- PROBLEM DESCRIPTION
Filter the records for "initKafka" and keep each line that has it.

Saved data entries
═══

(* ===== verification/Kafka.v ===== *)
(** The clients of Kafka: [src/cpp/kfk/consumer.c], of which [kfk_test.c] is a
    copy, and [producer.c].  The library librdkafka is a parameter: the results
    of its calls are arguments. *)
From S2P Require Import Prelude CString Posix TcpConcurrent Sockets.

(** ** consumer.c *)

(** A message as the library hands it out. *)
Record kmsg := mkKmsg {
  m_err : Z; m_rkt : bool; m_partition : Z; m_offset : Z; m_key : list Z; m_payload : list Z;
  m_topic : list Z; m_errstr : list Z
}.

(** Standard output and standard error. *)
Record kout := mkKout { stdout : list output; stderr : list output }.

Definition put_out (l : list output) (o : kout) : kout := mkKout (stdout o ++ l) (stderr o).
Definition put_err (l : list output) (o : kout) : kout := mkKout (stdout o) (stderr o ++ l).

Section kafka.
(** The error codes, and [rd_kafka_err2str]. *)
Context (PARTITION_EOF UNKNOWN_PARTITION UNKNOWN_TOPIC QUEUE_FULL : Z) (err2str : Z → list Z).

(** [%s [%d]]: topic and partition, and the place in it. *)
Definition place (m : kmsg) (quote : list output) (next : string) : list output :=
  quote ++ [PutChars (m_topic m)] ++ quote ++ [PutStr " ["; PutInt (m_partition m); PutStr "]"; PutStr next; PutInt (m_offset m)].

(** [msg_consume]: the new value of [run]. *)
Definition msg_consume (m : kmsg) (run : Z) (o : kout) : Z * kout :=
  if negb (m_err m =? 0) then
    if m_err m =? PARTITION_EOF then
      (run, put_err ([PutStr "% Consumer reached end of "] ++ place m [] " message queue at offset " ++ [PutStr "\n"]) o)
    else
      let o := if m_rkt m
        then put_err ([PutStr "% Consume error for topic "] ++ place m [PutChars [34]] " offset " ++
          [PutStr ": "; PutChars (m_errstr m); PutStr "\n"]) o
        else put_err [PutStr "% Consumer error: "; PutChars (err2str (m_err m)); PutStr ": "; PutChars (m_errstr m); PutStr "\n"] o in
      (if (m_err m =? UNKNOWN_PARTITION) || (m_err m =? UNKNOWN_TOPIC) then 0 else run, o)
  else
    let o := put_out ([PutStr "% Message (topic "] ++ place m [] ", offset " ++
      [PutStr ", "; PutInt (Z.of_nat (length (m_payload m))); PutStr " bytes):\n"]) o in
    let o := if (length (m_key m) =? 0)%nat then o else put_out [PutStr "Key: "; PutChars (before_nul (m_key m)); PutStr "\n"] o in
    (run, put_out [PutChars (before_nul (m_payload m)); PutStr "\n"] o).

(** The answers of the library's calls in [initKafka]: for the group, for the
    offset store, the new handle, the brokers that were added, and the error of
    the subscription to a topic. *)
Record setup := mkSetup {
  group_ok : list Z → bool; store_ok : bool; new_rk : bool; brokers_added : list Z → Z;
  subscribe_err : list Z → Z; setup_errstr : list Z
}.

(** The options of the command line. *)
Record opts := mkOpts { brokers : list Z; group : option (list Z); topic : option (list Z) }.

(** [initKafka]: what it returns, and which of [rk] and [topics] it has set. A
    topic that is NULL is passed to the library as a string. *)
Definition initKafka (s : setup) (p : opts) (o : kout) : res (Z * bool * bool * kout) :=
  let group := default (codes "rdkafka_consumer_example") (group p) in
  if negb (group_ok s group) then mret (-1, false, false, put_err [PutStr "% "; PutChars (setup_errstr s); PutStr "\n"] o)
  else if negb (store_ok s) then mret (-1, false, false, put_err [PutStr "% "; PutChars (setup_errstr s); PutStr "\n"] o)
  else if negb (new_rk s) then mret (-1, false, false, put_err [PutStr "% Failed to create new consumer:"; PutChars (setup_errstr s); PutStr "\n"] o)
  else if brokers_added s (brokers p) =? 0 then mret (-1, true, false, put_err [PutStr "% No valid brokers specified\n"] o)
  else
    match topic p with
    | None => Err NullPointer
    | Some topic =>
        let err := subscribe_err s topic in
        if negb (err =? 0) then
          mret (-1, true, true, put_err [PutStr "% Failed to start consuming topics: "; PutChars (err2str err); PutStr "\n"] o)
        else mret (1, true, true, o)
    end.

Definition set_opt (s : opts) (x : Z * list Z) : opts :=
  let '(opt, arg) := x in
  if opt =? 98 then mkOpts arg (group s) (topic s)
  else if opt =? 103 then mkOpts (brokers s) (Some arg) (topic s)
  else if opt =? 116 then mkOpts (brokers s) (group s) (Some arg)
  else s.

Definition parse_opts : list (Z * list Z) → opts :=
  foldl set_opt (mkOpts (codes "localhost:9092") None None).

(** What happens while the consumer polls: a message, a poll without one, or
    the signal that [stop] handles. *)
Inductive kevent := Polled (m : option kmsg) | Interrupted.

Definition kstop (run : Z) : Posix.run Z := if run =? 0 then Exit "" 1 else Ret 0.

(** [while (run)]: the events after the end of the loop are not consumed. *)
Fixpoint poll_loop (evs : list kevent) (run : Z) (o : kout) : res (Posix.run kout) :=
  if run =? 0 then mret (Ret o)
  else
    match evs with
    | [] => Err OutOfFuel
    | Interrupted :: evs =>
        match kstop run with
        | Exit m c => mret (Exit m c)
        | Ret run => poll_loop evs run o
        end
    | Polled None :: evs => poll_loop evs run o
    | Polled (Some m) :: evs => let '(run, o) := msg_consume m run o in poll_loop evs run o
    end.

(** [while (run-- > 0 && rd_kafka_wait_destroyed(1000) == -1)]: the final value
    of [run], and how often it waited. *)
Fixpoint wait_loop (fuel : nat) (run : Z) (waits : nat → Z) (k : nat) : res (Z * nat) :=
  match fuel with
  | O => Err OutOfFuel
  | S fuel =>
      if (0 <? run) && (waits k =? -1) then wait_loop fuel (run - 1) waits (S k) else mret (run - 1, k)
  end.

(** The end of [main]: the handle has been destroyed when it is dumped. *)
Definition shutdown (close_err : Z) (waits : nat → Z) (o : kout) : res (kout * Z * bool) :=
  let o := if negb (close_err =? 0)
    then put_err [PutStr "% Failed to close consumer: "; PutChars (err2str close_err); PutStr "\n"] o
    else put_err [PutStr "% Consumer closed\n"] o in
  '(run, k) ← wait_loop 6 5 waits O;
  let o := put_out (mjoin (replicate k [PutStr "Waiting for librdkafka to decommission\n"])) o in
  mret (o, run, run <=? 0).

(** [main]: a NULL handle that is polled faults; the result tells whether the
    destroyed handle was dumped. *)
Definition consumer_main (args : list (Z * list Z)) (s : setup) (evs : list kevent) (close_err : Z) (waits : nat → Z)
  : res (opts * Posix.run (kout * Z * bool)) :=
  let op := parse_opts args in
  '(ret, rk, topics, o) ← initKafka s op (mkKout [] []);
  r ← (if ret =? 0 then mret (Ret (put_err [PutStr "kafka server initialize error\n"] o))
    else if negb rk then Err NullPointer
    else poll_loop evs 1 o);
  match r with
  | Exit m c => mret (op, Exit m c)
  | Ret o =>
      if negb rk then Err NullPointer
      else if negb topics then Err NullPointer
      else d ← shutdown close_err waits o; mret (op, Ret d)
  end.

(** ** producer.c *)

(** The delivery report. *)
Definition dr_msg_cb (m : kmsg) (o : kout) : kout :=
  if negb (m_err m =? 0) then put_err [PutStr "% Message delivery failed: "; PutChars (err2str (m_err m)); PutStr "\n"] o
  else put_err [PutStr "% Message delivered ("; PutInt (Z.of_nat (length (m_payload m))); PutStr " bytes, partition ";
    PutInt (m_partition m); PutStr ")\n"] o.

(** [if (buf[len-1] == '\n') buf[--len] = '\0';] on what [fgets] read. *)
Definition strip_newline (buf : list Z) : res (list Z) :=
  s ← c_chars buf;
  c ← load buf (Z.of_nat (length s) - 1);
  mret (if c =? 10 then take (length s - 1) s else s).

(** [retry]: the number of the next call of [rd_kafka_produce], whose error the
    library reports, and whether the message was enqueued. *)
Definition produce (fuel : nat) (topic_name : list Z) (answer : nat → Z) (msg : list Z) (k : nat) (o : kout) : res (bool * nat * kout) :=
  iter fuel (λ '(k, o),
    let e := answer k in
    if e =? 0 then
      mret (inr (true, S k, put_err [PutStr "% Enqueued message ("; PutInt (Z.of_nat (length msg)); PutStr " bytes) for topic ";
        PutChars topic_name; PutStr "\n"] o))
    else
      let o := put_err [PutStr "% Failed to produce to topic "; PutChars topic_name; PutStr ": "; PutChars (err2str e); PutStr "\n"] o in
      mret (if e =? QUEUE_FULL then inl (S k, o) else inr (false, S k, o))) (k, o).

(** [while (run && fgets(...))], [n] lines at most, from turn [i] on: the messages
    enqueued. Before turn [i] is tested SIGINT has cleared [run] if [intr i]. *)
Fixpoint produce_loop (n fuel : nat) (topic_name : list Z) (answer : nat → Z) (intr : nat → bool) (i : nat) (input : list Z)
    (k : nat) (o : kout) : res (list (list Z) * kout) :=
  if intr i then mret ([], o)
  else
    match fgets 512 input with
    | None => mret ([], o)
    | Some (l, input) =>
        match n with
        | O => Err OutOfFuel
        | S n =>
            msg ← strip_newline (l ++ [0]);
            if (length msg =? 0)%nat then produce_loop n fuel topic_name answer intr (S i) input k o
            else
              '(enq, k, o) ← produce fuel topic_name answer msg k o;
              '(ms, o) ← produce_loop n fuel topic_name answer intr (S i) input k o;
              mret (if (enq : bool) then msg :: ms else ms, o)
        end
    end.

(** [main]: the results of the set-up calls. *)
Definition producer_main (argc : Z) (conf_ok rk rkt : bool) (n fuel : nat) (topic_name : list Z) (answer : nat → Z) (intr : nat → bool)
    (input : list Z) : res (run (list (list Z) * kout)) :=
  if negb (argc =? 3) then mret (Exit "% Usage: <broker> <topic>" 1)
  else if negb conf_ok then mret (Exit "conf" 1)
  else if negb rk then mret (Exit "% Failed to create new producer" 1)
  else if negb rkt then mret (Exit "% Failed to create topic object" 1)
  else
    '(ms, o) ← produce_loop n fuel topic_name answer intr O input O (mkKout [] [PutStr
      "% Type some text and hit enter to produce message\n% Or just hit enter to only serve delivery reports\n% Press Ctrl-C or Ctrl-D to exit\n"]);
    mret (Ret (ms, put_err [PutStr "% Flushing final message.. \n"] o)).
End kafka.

═══

- REPLY
(** The answers of the library's calls in [initKafka]: for the group, for the
(** [initKafka]: what it returns, and which of [rk] and [topics] it has set. A
Definition initKafka (s : setup) (p : opts) (o : kout) : res (Z * bool * bool * kout) :=
  '(ret, rk, topics, o) ← initKafka s op (mkKout [] []);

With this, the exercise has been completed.